Now for a freelancer or entrepreneur or designer this meant that if your client wanted to put a cap on one of those elements, it meant that the designer needed to request more on the other two. Say, time or deadline, well that meant the designer needed the resources to complete the job on time, as well as asking for a higher cost to get the work done.  If a client wanted a cheap design, then that meant that resources used and time would be required or the design quality would get impacted. So if a client wants something fast and quick, it means the designer has to charge more and or needs more manpower and resources to get it done.  

For this post, I wanted to parallel that triangle to what are the three things that a studio project is bounded by. Quality is impacted by time you have left, the resources at your disposal, and the effort required. Should any of those parts be compromised, the other two have to be focused on to maintain the quality or make it better. For instance, TIME – is usually a factor. So if you have little time, it means that you gotta increase your efforts and use the best resources to help you get the project done. It means strategically getting the project as complete as possible and using the right tools to get it done on time. So maybe a project is due in a few days and you wanted to hand draft your drawings.
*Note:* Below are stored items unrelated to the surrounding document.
(** * A2A financial agents: orchestrator routing, specialist invocation,
      response merging, the LangGraph specialist's message handler and the
      tracing middleware.

    The Python sources are embedded shallowly.  A Python [str] is a Rocq
    [string] holding its UTF-8 encoding; JSON data and plain objects are
    values of [pyval]; calls that leave the process (the Anthropic client,
    httpx, uuid, print, the ASGI application, OpenTelemetry) are events of a
    free monad, so that a function of the source is a finite tree of events
    whose runs can be enumerated and executed. *)

From Stdlib Require Import String Ascii List ZArith Bool Lia DecimalString.
From Stdlib Require Import Floats.SpecFloat.
Import ListNotations.
Local Open Scope list_scope.
Local Open Scope string_scope.
#[local] Set Warnings "-register-all".

(** ** Python values *)

Module Py.

(** An exception instance that [except Exception] catches: its class name
    and [str(e)]. *)
Record exn : Type := Exn { exn_class : string; exn_msg : string }.

Inductive result (A : Type) : Type :=
| Ok (a : A)
| Raise (e : exn).
Arguments Ok {A} a.
Arguments Raise {A} e.

(** What [json.loads] can produce, plus plain objects with attributes
    ([PObj]), which the ADK invocation context is made of.  A [PDict] lists
    its items in insertion order; lookup takes the first binding of a key. *)
Inductive pyval : Type :=
| PNone
| PBool (b : bool)
| PInt (n : Z)
| PFloat (f : spec_float)
| PStr (s : string)
| PList (l : list pyval)
| PDict (d : list (string * pyval))
| PObj (cls : string) (attrs : list (string * pyval)).

Fixpoint lookup {A : Type} (k : string) (d : list (string * A)) : option A :=
  match d with
  | [] => None
  | (k', v) :: d' => if String.eqb k k' then Some v else lookup k d'
  end.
Perhaps putting more effort into CAD and rendering on the computer will help you get the project complete because of the looming deadline.

I think the goal of this trifecta of what makes or breaks the quality of any studio project is to be cognizant of these three factors that are at play in any design project and to be strategic on your tasks when any of the three is compromised or constrained. It also means accepting the circumstance because not all three of these factors will be equally available during a project. It’s naive to think that you will have all the time, resources, and strength at your disposal for any project. For instance, you have pulled these all-nighters so your effort is low, it means you needed more time or more resources to get your project to a good quality and perhaps on the next project manage your time better.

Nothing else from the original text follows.